4, libxml2 and lxml parsing xml

libxml2 is an xml parser developed using C language. It is a free open source software based on a mit license.Many programming languages ​​have implementations based on it,The libxml2 module in Python is a bit small and inadequate:the xpatheval () interface does not support similar template usage,But does not affect the use,Because libxml2 was developed using C language,Therefore, the way of using the api interface will inevitably be a bit uncomfortable.
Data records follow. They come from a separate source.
(* ===== verification/TrainerExamples.v ===== *)
(** * Training on a concrete model

    A model of one byte, an optimizer that counts its steps, headers and states
    encoded in bits, and the witnesses of the trainer's theorems. *)
From S2P Require Import Prelude Float PagedKv GenerationControl TrainData TrainDataSpec TrainLoaderSpec.
From S2P Require Import TrainDataExamples TrainDisk Safetensors SafetensorsSpec Trainer TrainerSpec.
From S2P Require Import TrainerResume TrainerAtomic.
Open Scope nat_scope.
Open Scope list_scope.
Open Scope m_scope.

(** ** Bits as text *)
Fixpoint bits (p : positive) : Bytes :=
  match p with
  | xH => []
  | xO p => Byte.x30 :: bits p
  | xI p => Byte.x31 :: bits p
  end.
Fixpoint of_bits (text : Bytes) : positive :=
  match text with
  | Byte.x30 :: text => xO (of_bits text)
  | Byte.x31 :: text => xI (of_bits text)
  | _ => xH
  end.

Lemma of_bits_spaces p n : of_bits (bits p ++ replicate n Byte.x20) = p.
Proof. induction p as [p IH|p IH|]; simpl; [by f_equal..|by destruct n]. Qed.

(** ** Data of other crates *)
Notation ToyJson := (gen_tree (string + nat)).

Fixpoint toy_fields (l : list ToyJson) (name : string) : ToyJson :=
  match l with
  | GenLeaf (inl k) :: v :: rest => if String.eqb k name then v else toy_fields rest name
  | _ => GenNode 2 []
  end.
Definition toy_pairs (fields : list (string * ToyJson)) : list ToyJson :=
  concat ((λ f : string * ToyJson, [GenLeaf (inl f.1); f.2]) <$> fields).

Fixpoint toy_numbers (l : list ToyJson) : option (list nat) :=
  match l with
  | [] => Some []
  | GenLeaf (inr n) :: rest => ns ← toy_numbers rest; Some (n :: ns)
  | _ => None
  end.

#[export] Instance toy_checkpoint : CheckpointData := {|
  TensorData := Bytes * list nat * DType;
  data_bytes d := d.1.1;
  data_shape d := d.1.2;
  data_dtype d := d.2;
  from_bytes_vec b s d := Some (b, s, d);
  Json := ToyJson;
  json_string s := GenLeaf (inl s);
  json_usize n := GenLeaf (inr n);
  json_array l := GenNode 0 l;
  json_object fields := GenNode 1 (toy_pairs fields);
  json_index v name := match v with GenNode 1 l => toy_fields l name | _ => GenNode 2 [] end;
  json_as_str v := match v with GenLeaf (inl s) => Some s | _ => None end;
  json_as_usizes v := match v with GenNode 0 l => toy_numbers l | _ => None end;
  header_text m := bits (countable.encode m);
  parse_header text := countable.decode (of_bits text);
  ParamId := string;
  id_serialize id := id;
  id_deserialize id := Some id
|}.

Lemma toy_fields_spec fields k v : NoDup fields.*1 → (k, v) ∈ fields → toy_fields (toy_pairs fields) k = v.
Proof.
  induction fields as [|[k' v'] fields IH]; [by intros _ ?%elem_of_nil|]. cbn [fmap list_fmap fst]. intros Hnd Hin.
  inversion_clear Hnd as [|? ? Hn Hnd'].
  change (toy_pairs ((k', v') :: fields)) with (GenLeaf (inl k') :: v' :: toy_pairs fields). cbn [toy_fields].
  apply elem_of_cons in Hin as [[= -> ->]|Hin]; [by rewrite String.eqb_refl|].
  rewrite (proj2 (String.eqb_neq k' k)); [by apply IH|]. intros ->. apply Hn. apply list_elem_of_fmap. by exists (k, v).
Qed.

#[export] Instance toy_checkpoint_laws : CheckpointLaws.
Proof.
  split.
  - by intros [[? ?] ?].
  - intros fields k v. apply toy_fields_spec.
  - done.
  - intros l _. cbn. induction l as [|n l IH]; [done|]. cbn. by rewrite IH.
  - intros m n _. simpl. by rewrite of_bits_spaces, countable.decode_encode.
  - done.
Qed.

(** ** A model of one byte *)
Definition toy_param (b : Byte.byte) : Param := mk_param (H := toy_checkpoint) "w"%string ([b], [1], F32) true.
#[export] Instance toy_params : ModuleParams Byte.byte := {|
  float_params b := [toy_param b];
  map_floats b ps := match ps with p :: _ => default b (head (data_bytes (p_data p))) | [] => b end
|}.

#[export] Instance toy_autodiff : Autodiff := {|
  Loss := Z;
  Backward := Z;
  Grads := gmap string Z;
  Gradient := Z;
  Scalar := Z;
  Accumulator := gmap string Z;
  loss_value l := inr (f32_of_Z l);
  backward l := l;
  accumulator_new := ∅;
  accumulated a := a;
  no_grads := ∅;
  grads_get g id := g !! id;
  grads_remove g id := match g !! id with Some x => Some (x, delete id g) | None => None end;
  grads_register g id x := <[id := x]> g;
  squared_sum x := (x * x)%Z;
  scalar_add a b := (a + b)%Z;
  scalar_value s := inr (f32_of_Z s);
  mul_scalar x _ := x
|}.

#[export] Instance toy_trained : Trained Byte.byte := {|
  from_grads b _ := {["w"%string := b]};
  from_module b _ := ({["w"%string := b]}, 0%Z);
  accumulate (a : gmap string Z) _ (g : gmap string Z) := union_with (λ x y, Some (x + y)%Z) a g;
  Optimizer := nat;
  optimizer_init _ := 0;
  optimizer_step _ b (g : gmap string Z) n := (byte_of_N (Byte.to_N b + Z.to_N (default 0%Z (g !! "w"%string))), S n);
  record_bytes n := replicate n Byte.x2e;
  load_record text _ := inr (length text)
|}.

(** The position of a state, but for the elapsed time. *)
Definition toy_position (s : TrainerState) : nat * N * N * option (N * nat * N) :=
  (ts_step s, ts_tokens s, skipped_steps s, (λ l, (epoch l, cursor l, seed l)) <$> ts_loader s).
Definition toy_state (p : nat * N * N * option (N * nat * N)) : TrainerState :=
  mk_trainer_state p.1.1.1 p.1.1.2 p.1.2 zero ((λ l, mk_loader_state l.1.1 l.1.2 l.2) <$> p.2).

#[export] Instance toy_sft : SftModel := {|
  Model := Byte.byte;
  Adapters := Byte.byte;
  no_grad b := b;
  vocabulary_size _ := 20;
  sft_loss _ tokens _ _ _ _ := inr (Z.of_nat (length tokens.1));
  record_file name := name +:+ ".bin";
  state_json s := inr (bits (countable.encode (toy_position s)));
  parse_state text := match countable.decode (of_bits text) with Some p => inr (toy_state p) | None => inl "invalid"%string end
|}.
#[export] Instance toy_cos : Cosine := λ _, one.
#[export] Instance toy_clock : Clock := λ _, 0%N.

Lemma toy_parse s : parse_state (bits (countable.encode (toy_position s))) = inr (set_elapsed zero s).
Proof.
  cbn [parse_state toy_sft].
  pose proof (of_bits_spaces (countable.encode (toy_position s)) 0) as Hb. rewrite app_nil_r in Hb. rewrite Hb, countable.decode_encode.
  f_equal. destruct s as [? ? ? ? [[? ? ?]|]]; done.
Qed.

Lemma toy_parse_elapsed s text e : state_json s = inr text → parse_state text = inr (set_elapsed e s) → e = zero.
Proof. intros [= <-]. rewrite toy_parse. by intros [= ->]. Qed.

#[export] Instance toy_laws : TrainerLaws.
Proof.
  split.
  - apply _.
  - done.
  - intros s. by eexists.
  - intros s text [= <-] _. exists zero. apply toy_parse.
  - intros c o o0 _ _. simpl. by rewrite length_replicate.
  - intros c o o0 _ _. simpl. by rewrite length_replicate.
Qed.

(** ** A training of four steps, interrupted after the first *)
Definition toy_config : TrainConfig :=
  mk_train_config (mk_schedule one zero 1 4) zero zero zero zero (Some (f32_of_Z 100)) 1 1000 2 "ck" 1 1.

Definition toy_trainer (b : Byte.byte) (disk : CkDisk) : SftTrainer :=
  mk_trainer b (Full (optimizer_init (optimizer_config toy_config))) toy_config (mk_trainer_state 0 0 0 zero None) 20 None disk 0.

(** The directory holds a file of notes and an old checkpoint. *)
Definition toy_disk : CkDisk :=
  mk_ck_disk (Some {["notes"%string := FileNode []; step_name 0 := DirNode ∅]}) [].

Example toy_full : full Byte.x05 toy_config toy_disk 0 = Ok (toy_trainer Byte.x05 toy_disk).
Proof. reflexivity. Qed.

Definition toy_run : TrainRun := (train_turn 0 zero (mk_run (toy_trainer Byte.x05 toy_disk) toy_loader [])).2.
Definition toy_t : SftTrainer := tn_trainer toy_run.
Definition toy_l : SftLoader := tn_loader toy_run.
Definition toy_saved : SftTrainer := (save_checkpoint toy_t).2.
Definition toy_window : Window := mk_window 0 0 1.
Definition toy_new : SftTrainer := toy_trainer Byte.x05 (tr_disk toy_saved).

Example toy_stepped : (tr_model toy_t, ts_step (tr_state toy_t)) = (Byte.x09, 1).
Proof. vm_compute. reflexivity. Qed.

(** A checkpoint of later steps makes a new one vanish as it is pruned, and [latest]
    names it still. *)
Definition toy_crowded : SftTrainer :=
  set_ck_disk (mk_ck_disk (Some {[step_name 9 := DirNode ∅]}) []) toy_t.

Example newest_checkpoint_pruned :
  (save_checkpoint toy_crowded).1 = Ok (step_name 1) ∧
  (ck_root (tr_disk (save_checkpoint toy_crowded).2) ≫= lookup (step_name 1)) = None ∧
  (resume (save_checkpoint toy_crowded).2).1 = Err "checkpoint I/O failed: No such file or directory (os error 2)"%string.
Proof. vm_compute. done. Qed.

(** A LoRA trainer whose checkpoint cannot be read is a full trainer afterwards. *)
Definition toy_lora : SftTrainer := set_trainable (Lora Byte.x07 0) (set_ck_disk (mk_ck_disk
  (Some {[LATEST_FILE := FileNode (String.list_byte_of_string (step_name 1));
          step_name 1 := DirNode {[STATE_FILE := bits (countable.encode (toy_position (tr_state toy_t)))]}]}) []) toy_t).

Example failed_load_loses_adapters :
  (resume toy_lora).1 = Err "cannot read step-00000001/trainable.safetensors: No such file or directory (os error 2)"%string ∧
  adapters_of toy_lora = Some Byte.x07 ∧ adapters_of (resume toy_lora).2 = None.
Proof. vm_compute. done. Qed.

(** ** Witnesses *)
Lemma toy_savable b : savable (MP := toy_params) b.
Proof.
  split.
  - constructor; [|constructor]. split; [by left|by repeat constructor].
  - simpl. pose proof (proj2 (name_limit_spec 1)). lia.
  - vm_compute. done.
  - intros header Hh.
    assert (match safetensors_header (collect_params (float_params b)) [("format", "rullm-trainable")]%string with
      | Ok header => (N.of_nat (length (safetensors_bytes header (collect_params (float_params b)))) <=? usize_max)%N = true
      | _ => True end) as Hsize by (vm_compute; reflexivity).
    rewrite Hh in Hsize. by apply N.leb_le.
Qed.

Lemma trainable_roundtrip_witness : ∃ entries',
  save_trainable Byte.x07 "step" TRAINABLE_FILE (clean {["step"%string := DirNode ∅]}) = (Ok tt, clean entries') ∧
  load_trainable Byte.x09 "step" TRAINABLE_FILE (clean entries') =
    (Ok (map_floats Byte.x09 (zip_with loaded (float_params Byte.x07) (float_params Byte.x09))), clean entries').
Proof.
  apply (trainable_roundtrip Byte.x07 Byte.x09 "step" TRAINABLE_FILE _ ∅); [apply toy_savable|done|done|].
  by repeat constructor.
Defined.

Lemma toy_reportable : reportable zero 4.
Proof.
  split.
  - intros i j. vm_compute. by eexists.
  - intros i j k n Hk Hn. destruct k as [|[|[|[|[|k]]]]]; [..|lia];
      (destruct n as [|[|[|[|[|n]]]]]; [..|lia]); vm_compute; by eexists.
Qed.

Lemma toy_tidy : tidy {["notes"%string := FileNode []; step_name 0 := DirNode ∅]}.
Proof.
  split; [intros files|intros n b..]; rewrite lookup_insert_Some, lookup_singleton_Some; naive_solver.
Qed.

(** Evaluation without reading the value back. *)
Ltac vm_refl := match goal with |- ?a = ?b => vm_cast_no_check (eq_refl b) end.

Lemma toy_newest : newest toy_t.
Proof.
  intros name Hn. assert (checkpoints (disk_entries toy_t) = [step_name 0]) as Hc by (vm_refl).
  rewrite Hc in Hn. apply list_elem_of_singleton in Hn as ->. vm_refl.
Qed.

Lemma toy_l_reachable : loader_reachable toy_l.
Proof.
  eapply (lr_next toy_loader (match (next_batch toy_loader).1 with Ok b => b | _ => mk_sft_batch 0 0 [] [] 0 end) toy_l);
    [apply toy_loader_reachable|]. vm_refl.
Qed.

Lemma toy_saved_turn : saved_turn toy_t toy_l toy_saved zero toy_window [].
Proof.
  split.
  - split; [vm_refl|]. change (disk_entries toy_t) with (disk_entries (toy_trainer Byte.x05 toy_disk)). apply toy_tidy.
  - apply toy_newest.
  - unfold eight_digits. vm_compute. reflexivity.
  - vm_refl.
  - apply toy_l_reachable.
  - exists (step_name 1). assert ((save_checkpoint toy_t).1 = Ok (step_name 1)) as Hok by (vm_refl).
    unfold toy_saved. rewrite <- Hok. apply surjective_pairing.
  - split; [vm_compute; lia|exists 0, 0; vm_refl|].
    split; [by exists 0|vm_compute; discriminate|vm_compute; lia].
  - apply toy_reportable.
Qed.

Lemma toy_restorable : restorable (T := Byte.byte) (Trained0 := toy_trained) (optimizer_config toy_config) Byte.x09 Byte.x05 1 0.
Proof.
  split; [apply toy_savable|by apply Forall2_cons_2|reflexivity| |apply (made_init (T := Byte.byte) (Trained0 := toy_trained) (optimizer_config toy_config))].
  apply (made_step (T := Byte.byte) (Trained0 := toy_trained) (optimizer_config toy_config) zero Byte.x05 ∅ 0), (made_init (T := Byte.byte) (Trained0 := toy_trained) (optimizer_config toy_config)).
Qed.

Lemma toy_new_process : new_process toy_t toy_l toy_saved toy_new toy_loader.
Proof.
  split; [|reflexivity|apply toy_loader_reachable|vm_refl|].
  - split; [vm_refl|vm_refl|].
    assert (trainable toy_t = Full 1) as -> by vm_refl. assert (tr_model toy_t = Byte.x09) as -> by vm_refl.
    assert (tr_config toy_t = toy_config) as -> by vm_refl. exact toy_restorable.
  - intros text e Ht Hp. rewrite (toy_parse_elapsed _ _ _ Ht Hp). apply toy_reportable.
Qed.

Lemma resumed_training_is_training_witness : ∃ t1, resume toy_new = (Ok (Some (ts_step (tr_state toy_t))), t1) ∧
  agree (λ s1 s2 r1 r2, sim r1 r2 ∧ ∃ e, s2 = set_elapsed e s1)
    ((let! w := report_due (mk_step_stats 1 zero zero zero 3 true) toy_window in finish_training (total_steps (schedule (tr_config toy_t)) - ts_step (tr_state toy_t)) (instant 0) zero w) (mk_run toy_saved toy_l []))
    (train (mk_run t1 toy_loader [])).
Proof.
  exact (resumed_training_is_training toy_t toy_l toy_saved zero toy_window [] toy_new toy_loader _ 0 toy_saved_turn toy_new_process).
Defined.

(** Saving with the optimizer's record torn, and after that with [latest] torn. *)
Definition toy_torn (calls : nat) : SftTrainer :=
  set_ck_disk (mk_ck_disk (ck_root toy_disk) (replicate calls None ++ [Some (mk_ck_fault "No space left on device" 0 [])])) toy_t.

Lemma checkpoint_is_atomic_witness : same_training (toy_torn 8) (save_checkpoint (toy_torn 8)).2 ∧
  match save_checkpoint (toy_torn 8) with
  | (Ok _, t') => complete (toy_torn 8) t'
  | (Err _, t') => intact (toy_torn 8) t' ∨ complete (toy_torn 8) t'
  | (Panic p, _) => benign p
  end.
Proof. apply checkpoint_is_atomic; [exact toy_newest|vm_refl]. Defined.

(** A write of [latest] that fails leaves it empty: the checkpoint is complete, the old one
    is there as well, and [resume] finds neither. *)
Example torn_latest_stops_resume :
  (save_checkpoint (toy_torn 14)).1 = Err "checkpoint I/O failed: No space left on device"%string ∧
  checkpoints (disk_entries (save_checkpoint (toy_torn 14)).2) = [step_name 0; step_name 1] ∧
  match (resume (save_checkpoint (toy_torn 14)).2).1 with Err _ => True | _ => False end.
Proof. vm_compute. done. Qed.

(** Both end at step four with the same model. *)
Example toy_finished : match train (mk_run (resume toy_new).2 toy_loader []) with
  | (Ok s, r) => ts_step s = 4 ∧ tr_model (tn_trainer r) = Byte.x15 ∧ checkpoints (disk_entries (tn_trainer r)) = [step_name 4]
  | _ => False
  end.
Proof. vm_compute. done. Qed.

(** The disk is full at the first checkpoint, of step two, or at the second, of step
    four: training fails with the steps it has taken counted. *)
Definition failed_steps (calls : nat) : bool * nat :=
  let disk := mk_ck_disk (ck_root toy_disk) (replicate calls None ++ [Some (mk_ck_fault "No space left on device" 0 [])]) in
  match train (mk_run (toy_trainer Byte.x05 disk) toy_loader []) with
  | (x, r) => (match x with Err _ => true | _ => false end, ts_step (tr_state (tn_trainer r)))
  end.

Example failed_training_counts : failed_steps 8 = (true, 2) ∧ failed_steps 25 = (true, 4).
Proof. vm_compute. done. Qed.
(* ===== verification/PrefixReshard.v ===== *)
(** * From one set of ranks to another

    Every rank pushes its heads under the names of the model, the prefixes are merged,
    and any rank of any other set of ranks is given its heads of the whole tensors. *)
From S2P Require Import Prelude PagedKv GenerationControl TrainDisk Safetensors SafetensorsSpec.
From S2P Require Import PrefixTransfer TrainerExamples.
Open Scope nat_scope.
Open Scope list_scope.
Open Scope m_scope.

Section Reshard.
Context `{TransferLaws}.
Implicit Types p : PrefixTensors.

(** A whole tensor, and how many of its heads every rank keeps. *)
Record Whole := mk_whole { wh_planes : list Plane; wh_rows : nat; wh_width : nat; wh_dtype : DType; wh_local : nat }.
Implicit Types w : Whole.

Record whole_ok w : Prop := {
  wo_usize : (N.of_nat (length (wh_planes w)) ≤ usize_max)%N;
  wo_rows : 0 < wh_rows w;
  wo_width : 0 < wh_width w;
  wo_local : 0 < wh_local w;
  wo_float : float_dtype (wh_dtype w) = true
}.

Definition on_grid n (f : Fragment) : Prop := sh_heads (fr_shape f) = n ∧ ∃ k, fr_start f = k * n.
Record part_of w (f : Fragment) : Prop := {
  po_fragment : fragment_of (wh_planes w) (wh_rows w) (wh_width w) (wh_dtype w) f;
  po_local : local_payload f;
  po_grid : on_grid (wh_local w) f
}.
Definition held w (fs : list Fragment) : Prop := Forall (part_of w) fs ∧ in_order fs.
Definition covers (fs : list Fragment) h : Prop := ∃ f, f ∈ fs ∧ fr_start f ≤ h < fr_end f.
See code snippets on code derived to my code snippets

 #!/usr/bin/python
  #coding=utf-8
  import libxml2
  doc=libxml2.parsefile ("country.xml")
  for book in doc.xpatheval ("// country"):
    if book.content!="":
      print "----------------------"
      print book.content
  for node in doc.xpatheval ("// country/neighbor [@name =" colombia "]"):
    print node.name, (node.properties.name, node.properties.content)
  doc.freedoc ()

lxml is developed in python based on libxml2.In terms of usage, it is more suitable for Python developers than lxml, and the xpath () interface supports similar template usage.

See code snippets on code derived to my code snippets

 #!/usr/bin/python
  #coding=utf-8
  import lxml.etree
  doc=lxml.etree.parse ("country.xml")
  for node in doc.xpath ("// country/neighbor [@name=$name]", name="colombia"):
    print node.tag, node.items ()
  for node in doc.xpath ("// country [@name=$name]", name="singapore"):
    print node.tag, node.items ()

Summary(1) The class libraries or modules available for xml parsing in Python include xml, libxml2, lxml, xpath, etc. If you need to learn more, you need to refer to the corresponding documents.

(2) Each analysis method has its own advantages and disadvantages,Before choosing, you can integrate the performance considerations of various aspects.

(3) If there are deficiencies,Please leave a message, thanks in advance!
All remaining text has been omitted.